> **Material provided**
(** C7, as the code has it: on an input dictionary holding the composite
    key, the dictionary returned by [mapXDictToDVGeo] maps every other key
    of the input to its input value and holds every key produced by
    converting the composite entry to full space, with the converted value
    unless the input has that key too.  It holds the composite name
    exactly when an individual DV is stored under that name: the merge
    loop never puts it back, the conversion does. *)
Theorem mapXDictToDVGeo_merge (matvec : matrix → vec → vec) self
    (inDict : loc) (m : Mem) (d : odict vec) (dc : CompositeDV) (userVec : vec) :
  DVComposite self = Some dc →
  heap m !! inDict = Some d →
  od_wf d →
  od_get (name (cdv dc)) d = Some userVec →
  ∃ outDict out outVec conv,
    (mapXDictToDVGeo matvec self inDict m).1 = Ok outDict ∧
    heap (mapXDictToDVGeo matvec self inDict m).2 !! outDict = Some out ∧
    mapVecToDVGeo matvec self userVec = Ok outVec ∧
    convertSensitivityToDict self [outVec] = Ok conv ∧
    (∀ k x, k ≠ name (cdv dc) → od_get k d = Some x → od_get k out = Some x) ∧
    (name (cdv dc) ∈ od_keys out ↔ name (cdv dc) ∈ od_keys (DVs self)) ∧
    (∀ k, k ∈ od_keys conv → k ∈ od_keys out) ∧
    (∀ k, k ∉ od_keys d → od_get k out = od_get k conv).
Proof.
  intros Hdc Hd Hwf Hget.
  rewrite (mapXDictToDVGeo_run matvec self inDict m d dc userVec) by done.
  unfold mapVecToDVGeo, convertSensitivityToDict. rewrite Hdc. simpl.
  do 4 eexists. split; [done|]. split; [apply lookup_snoc2_1|].
  split; [done|]. split; [done|].
  set (cname := name (cdv dc)) in *.
  set (conv := sens_slices (DVs self) [matvec (u dc) userVec] 0 []).
  assert (∀ k, od_get k (fold_left (λ o kv, od_set kv.1 kv.2 o)
                           (od_del cname d) conv) =
               match od_get k (od_del cname d) with
               | Some x => Some x
               | None => od_get k conv
               end) as Hout.
  { intros k. rewrite od_fold_get, last_set_wf by (by apply od_wf_del). done. }
  assert (∀ k, k ∈ od_keys conv ↔ k ∈ od_keys (DVs self)) as Hconv.
  { intros k. unfold conv. rewrite sens_slices_keys. split; [|by right].
    intros [H|H]; [by apply elem_of_nil in H | done]. }
  split; [|split; [|split]].
  - intros k x Hk Hx. rewrite Hout, od_get_del by done.
    rewrite decide_False by done. by rewrite Hx.
  - rewrite <- Hconv. split.
    + intros [x Hx]%od_get_is_Some.
      rewrite Hout, od_get_del, decide_True in Hx by done.
      by eapply od_get_Some_keys.
    + intros [x Hx]%od_get_is_Some. eapply od_get_Some_keys.
      rewrite Hout, od_get_del, decide_True by done. exact Hx.
  - intros k Hk. apply od_get_is_Some in Hk as [x Hx].
    match goal with |- k ∈ od_keys ?o => destruct (od_get k o) eqn:E end;
      [by eapply od_get_Some_keys|].
    rewrite Hout in E. destruct (od_get k (od_del cname d)); congruence.
  - intros k Hk. rewrite Hout, od_get_del by done.
    apply od_get_None in Hk. rewrite Hk. by destruct (decide (k = cname)).
Qed.

(** ** Writing a point set *)

Section WritePointSet.
Variable update : DVGeoSketch Comm → string → Res coords.
Variable open_fault : string → option exn.
Variable write_fault : string → coords → option exn.

Lemma writePointSet_update_raises self pname fileName fs e :
  update self pname = Raise e →
  writePointSet update open_fault write_fault self pname fileName fs =
  (Raise e, fs).
Proof. intros H. unfold writePointSet, bind, lift. by rewrite H. Qed.

Lemma writePointSet_open_raises self pname fileName fs c e :
  update self pname = Ok c →
  open_fault (fileName +:+ "_" +:+ pname +:+ ".dat") = Some e →
  writePointSet update open_fault write_fault self pname fileName fs =
  (Raise e, fs).
Proof.
  intros Hu Ho. unfold writePointSet, bind, lift, openTecplot.
  by rewrite Hu, Ho.
Qed.

Lemma writePointSet_write_raises self pname fileName fs c e :
  update self pname = Ok c →
  open_fault (fileName +:+ "_" +:+ pname +:+ ".dat") = None →
  write_fault pname c = Some e →
  writePointSet update open_fault write_fault self pname fileName fs =
  (Raise e,
   {| open_files :=
        <[next_handle fs := fileName +:+ "_" +:+ pname +:+ ".dat"]> (open_files fs);
      contents :=
        <[fileName +:+ "_" +:+ pname +:+ ".dat" := (3, [])]> (contents fs);
      next_handle := S (next_handle fs) |}).
Proof.
  intros Hu Ho Hw. unfold writePointSet, bind, lift, openTecplot, writeTecplot1D.
  rewrite Hu, Ho. simpl. by rewrite lookup_insert_eq, Hw.
Qed.

Lemma writePointSet_returns self pname fileName fs c :
  update self pname = Ok c →
  open_fault (fileName +:+ "_" +:+ pname +:+ ".dat") = None →
  write_fault pname c = None →
  writePointSet update open_fault write_fault self pname fileName fs =
  (Ok tt,
   {| open_files := delete (next_handle fs) (open_files fs);
      contents :=
        <[fileName +:+ "_" +:+ pname +:+ ".dat" := (3, [(pname, c)])]> (contents fs);
      next_handle := S (next_handle fs) |}).
Proof.
  intros Hu Ho Hw.
  unfold writePointSet, bind, lift, openTecplot, writeTecplot1D, closeTecplot, modify.
  rewrite Hu, Ho. simpl. rewrite lookup_insert_eq, Hw. simpl.
  f_equal. f_equal.
  - by rewrite delete_insert_eq.
  - by rewrite alter_insert_eq.
Qed.

Lemma fs_wf_next_closed fs : fs_wf fs → open_files fs !! next_handle fs = None.
Proof.
  intros Hwf. destruct (open_files fs !! next_handle fs) as [f|] eqn:E; [|done].
  apply Hwf in E. simpl in E. lia.
Qed.

(** C1, as the code has it: [writePointSet] has closed the handle it opened
    whenever it returns, and opens none when the update hook or the opening
    of the file raises; but when the write of the point list raises, the
    error propagates past [closeTecplot] and the handle stays open. *)
Theorem writePointSet_handle self pname fileName fs :
  fs_wf fs →
  let r := writePointSet update open_fault write_fault self pname fileName fs in
  (is_ok r.1 = true → open_files r.2 = open_files fs) ∧
  (∀ e, update self pname = Raise e → r = (Raise e, fs)) ∧
  (∀ c e, update self pname = Ok c →
          open_fault (fileName +:+ "_" +:+ pname +:+ ".dat") = Some e →
          r = (Raise e, fs)) ∧
  (∀ c e, update self pname = Ok c →
          open_fault (fileName +:+ "_" +:+ pname +:+ ".dat") = None →
          write_fault pname c = Some e →
          r.1 = Raise e ∧
          open_files fs !! next_handle fs = None ∧
          open_files r.2 !! next_handle fs =
            Some (fileName +:+ "_" +:+ pname +:+ ".dat")).
Proof.
  intros Hwf r. pose proof (fs_wf_next_closed fs Hwf) as Hnext.
  split; [|split; [|split]].
  - unfold r. destruct (update self pname) as [c|e] eqn:Hu;
      [|by rewrite (writePointSet_update_raises _ _ _ _ _ Hu)].
    destruct (open_fault (fileName +:+ "_" +:+ pname +:+ ".dat")) as [e|] eqn:Ho;
      [by rewrite (writePointSet_open_raises _ _ _ _ _ _ Hu Ho)|].
    destruct (write_fault pname c) as [e|] eqn:Hw;
      [by rewrite (writePointSet_write_raises _ _ _ _ _ _ Hu Ho Hw)|].
    rewrite (writePointSet_returns _ _ _ _ _ Hu Ho Hw). simpl. intros _.
    by apply delete_id.
  - intros e Hu. by apply writePointSet_update_raises.
  - intros c e Hu Ho. by eapply writePointSet_open_raises.
  - intros c e Hu Ho Hw. unfold r.
    rewrite (writePointSet_write_raises _ _ _ _ _ _ Hu Ho Hw). simpl.
    by rewrite lookup_insert_eq.
Qed.

(** C9: when the update hook, the opening and the write go through,
    [writePointSet n p] leaves in the file named [p_n.dat], and in no
    other file, one zone holding the coordinates the update hook returned
    for [n], in the same order. *)
Theorem writePointSet_file self pname fileName fs c :
  update self pname = Ok c →
  open_fault (fileName +:+ "_" +:+ pname +:+ ".dat") = None →
  write_fault pname c = None →
  let r := writePointSet update open_fault write_fault self pname fileName fs in
  r.1 = Ok tt ∧
  contents r.2 !! (fileName +:+ "_" +:+ pname +:+ ".dat") = Some (3, [(pname, c)]) ∧
  ∀ f, f ≠ fileName +:+ "_" +:+ pname +:+ ".dat" →
       contents r.2 !! f = contents fs !! f.
Proof.
  intros Hu Ho Hw r. unfold r.
  rewrite (writePointSet_returns _ _ _ _ _ Hu Ho Hw). simpl.
  split; [done|]. split; [by rewrite lookup_insert_eq|].
  intros f Hf. by rewrite lookup_insert_ne.
Qed.

End WritePointSet.

End Properties.



Lemma init_scale_witness :
  let sup := λ f, Ok (mkBaseAttrs f None) in
  (__init__ (Comm := unit) sup "wing.vsp3" tt 0%float 0.25%float =
     Raise ZeroDivisionError) ∧
  PrimFloat.eqb 0.5%float 0%float = false ∧
  ∃ self : DVGeoSketch unit,
    __init__ sup "wing.vsp3" tt 0.5%float 0.25%float = Ok self ∧
    modelScale self = 0.5%float ∧
    meshScale self = 2%float ∧
    projTol self = 0.5%float.
Proof.
  split; [|split; [reflexivity|]].
  - exact (proj2 (proj1 (init_scale (λ f, Ok (mkBaseAttrs f None)) "wing.vsp3"
                           tt 0%float 0.25%float) eq_refl) _ eq_refl).
  - exact (proj2 (init_scale (λ f, Ok (mkBaseAttrs f None)) "wing.vsp3" tt
                    0.5%float 0.25%float) eq_refl _ eq_refl).
Defined.

(** The constructor also refuses the negative zero. *)
Example init_negative_zero :
  __init__ (Comm := unit) (λ f, Ok (mkBaseAttrs f None)) "wing.vsp3" tt
       (-0)%float 0.25%float = Raise ZeroDivisionError.
Proof. reflexivity. Qed.

Lemma getValues_noncomposite_witness :
  useCompostiveDVs Scenario.plain = false ∧
  DVs Scenario.plain = od_of_inserts Scenario.inserts ∧
  ∃ dvDict, getValues Scenario.no_comp Scenario.plain = Ok dvDict ∧
    od_wf dvDict ∧
    od_keys dvDict = first_occ Scenario.inserts.*1 ∧
    ∀ k, od_get k dvDict = value <$> last_set k Scenario.inserts.
Proof.
  split; [reflexivity|]. split; [reflexivity|].
  exact (getValues_noncomposite Scenario.no_comp Scenario.plain
           Scenario.inserts eq_refl eq_refl).
Defined.

(** Storing a DV again under a name keeps the place of the name and
    replaces the value. *)
Example getValues_reassigned :
  getValues Scenario.no_comp
    (mkDVGeoSketch unit (mkBaseAttrs "wing.vsp3" None) 1 1 0.25 [] tt
       (od_of_inserts
          (Scenario.inserts ++
           [("twist", mkDV "twist" 3 [4; 4; 4]%float [-5; -5; -5]%float
                        [5; 5; 5]%float [1; 1; 1]%float)]))
       false None) =
  Ok [("twist", [4; 4; 4]%float); ("shape", [0.5]%float)].
Proof. reflexivity. Qed.

Example getValues_scenario :
  getValues Scenario.no_comp Scenario.plain =
  Ok [("twist", [0; 1; 2]%float); ("shape", [0.5]%float)].
Proof. reflexivity. Qed.


Lemma addVariablesPyOpt_composite_witness :
  ∃ lb ub,
    addVariablesPyOpt Scenario.to_composite Scenario.composite [] =
    (Ok tt,
     [addVarGroup "pca" 2 "c" [0; 0]%float [-10; -10]%float [10; 10]%float
        [1; 1]%float;
      addConGroup "pca_con" 4 lb ub 1%float true "pca"
        [("pca", u Scenario.pca)]]).
Proof.
  exact (addVariablesPyOpt_composite Scenario.to_composite Scenario.composite
           Scenario.pca Scenario.pca [] eq_refl eq_refl eq_refl
           (od_of_inserts_wf Scenario.inserts)).
Defined.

> **Exercise aim**
Take the listing above and repeat exactly the lines from the one containing "(∀ k x, k ≠ name" through the one containing "split; [|by right].", both included.

> **Result of the task**
    (∀ k x, k ≠ name (cdv dc) → od_get k d = Some x → od_get k out = Some x) ∧
    (name (cdv dc) ∈ od_keys out ↔ name (cdv dc) ∈ od_keys (DVs self)) ∧
    (∀ k, k ∈ od_keys conv → k ∈ od_keys out) ∧
    (∀ k, k ∉ od_keys d → od_get k out = od_get k conv).
Proof.
  intros Hdc Hd Hwf Hget.
  rewrite (mapXDictToDVGeo_run matvec self inDict m d dc userVec) by done.
  unfold mapVecToDVGeo, convertSensitivityToDict. rewrite Hdc. simpl.
  do 4 eexists. split; [done|]. split; [apply lookup_snoc2_1|].
  split; [done|]. split; [done|].
  set (cname := name (cdv dc)) in *.
  set (conv := sens_slices (DVs self) [matvec (u dc) userVec] 0 []).
  assert (∀ k, od_get k (fold_left (λ o kv, od_set kv.1 kv.2 o)
                           (od_del cname d) conv) =
               match od_get k (od_del cname d) with
               | Some x => Some x
               | None => od_get k conv
               end) as Hout.
  { intros k. rewrite od_fold_get, last_set_wf by (by apply od_wf_del). done. }
  assert (∀ k, k ∈ od_keys conv ↔ k ∈ od_keys (DVs self)) as Hconv.
  { intros k. unfold conv. rewrite sens_slices_keys. split; [|by right].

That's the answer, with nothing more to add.